さて、なぜこうも階段は楽しく、美しいのか。思うに、高い場所へ移動したいというシンプルな欲求を、最もシンプルに解決した形だからであろう。

階段には取扱説明書が存在しない。階段の使い方なんて教えてもらわなくても、物心ついた頃には誰もが普通に上り下りしているのだ。それどころか犬も猫も普通に階段を使う。これは究極の機能する形状と言えよう。

また、階段は大昔から世界中に存在している。つまり上へ行くという目的を解決するために誰もが思いつく最も単純かつ有効な手段だと言えるのではないか。"上へ行く"は、"神に近づく"でもある。

世界中の遺跡に存在する塔の数々は、階段の存在なくして語れない。

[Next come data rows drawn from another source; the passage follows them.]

(** A head that keeps its stamp, or a head nobody tracked is on. *)
Lemma tracked_head r d c k f : inv c → tracked r d c →
  (∀ y, heads c !! Some k = Some y →
     (stamp (f y) = stamp y ∨ firsts c (Some k) = [] ∧ detached c (Some k) = false) ∧
     (h_ordinary (f y) = h_ordinary y ∨ k.2 = objectFacet ∧ h_ordinary (f y) = ordinaryDemand (authority_of c k))) →
  tracked r d (alter_head (Some k) f c).
Proof.
  intros Hi Ht Hf. apply (tracked_write r d c _ Hi Ht); try done.
  - by apply sets_grow_refl.
  - intros x Hx _. exists x. split; [done |]. split; [apply moved_refl | by left].
  - intros x y Hx Hp Hl Ha Hy Hst. destruct (decide (key x = k)) as [Hk | Hne].
    + rewrite Hk in *. destruct (Hf y Hy) as [[Hs | [Hn Hd]] Ho].
      * exists (f y). cbn. rewrite lookup_alter_eq, Hy. split; [done |]. rewrite Hs. split; [done |]. by right.
      * destruct (placed_attached c r x Hi Hx Hp Hl Ha) as [Hat | [Hat | (r' & x' & Hx' & Hp' & Hh')]];
          [by rewrite Hk in Hat | rewrite Hk in Hat; congruence |].
        exfalso. destruct (i_place c Hi r x Hx Hp Hl) as [Hin | Hin]; unfold head_of in Hin; rewrite Ha, Hk in Hin.
        -- rewrite Hn in Hin. by apply elem_of_nil in Hin.
        -- unfold held, detached in *. destruct (chain_of c) as [ch |]; [| by apply elem_of_nil in Hin].
           apply bool_decide_eq_false in Hd. rewrite decide_False in Hin by done. by apply elem_of_nil in Hin.
    + exists y. cbn. rewrite lookup_alter_ne by congruence. split; [done |]. split; [done |]. right. split; [done |]. by left.
Qed.

Lemma tracked_advance r d c k c' : inv c → no_reader c → tracked r d c → advance k c = Some c' → tracked r d c'.
Proof.
  intros Hi Hnr Ht Had. destruct (advance_spec c k c' Hi Hnr Had) as (Hi' & Hg & _ & Hau & Hr & Hs & Hsw & Hp & Hh & Hf & Hat).
  apply (tracked_write r d c _ Hi Ht); try done.
  - by apply sets_grow_refl.
  - intros x Hx _. rewrite Hr. exists x. split; [done |]. split; [apply moved_refl | by left].
  - intros x y Hx Hpc Hl Ha Hy Hst. destruct (decide (key x = k)) as [Hk | Hne].
    + pose proof (placed_attached c r x Hi Hx Hpc Hl Ha) as Hatt. rewrite Hk in *.
      destruct (Hat Hatt) as (Hpd & y' & Hy' & Hst'). exists y'. split; [done |]. split; [done | by left].
    + exists y. rewrite Hh by congruence. split; [done |]. unfold gen_of in *. rewrite Hau by done.
      split; [done |]. right. split; [done |]. by left.
Qed.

そう考えると人類の歴史は階段の歴史でもあるわけだ。わー、なんだだかスゲーな、わはは。

【さいとう・ひろし】saito@tongpoographics.jp
< http://tongpoographics.jp/
>

1969年生まれ。小学生のときYMOの音楽に衝撃をうけ、音楽で彼らを超えられ
ないと悟り、デザイナーをめざす。1999年tong-poo graphics設立。グラフィ
ックデザイナーとして、地道に仕事を続けています。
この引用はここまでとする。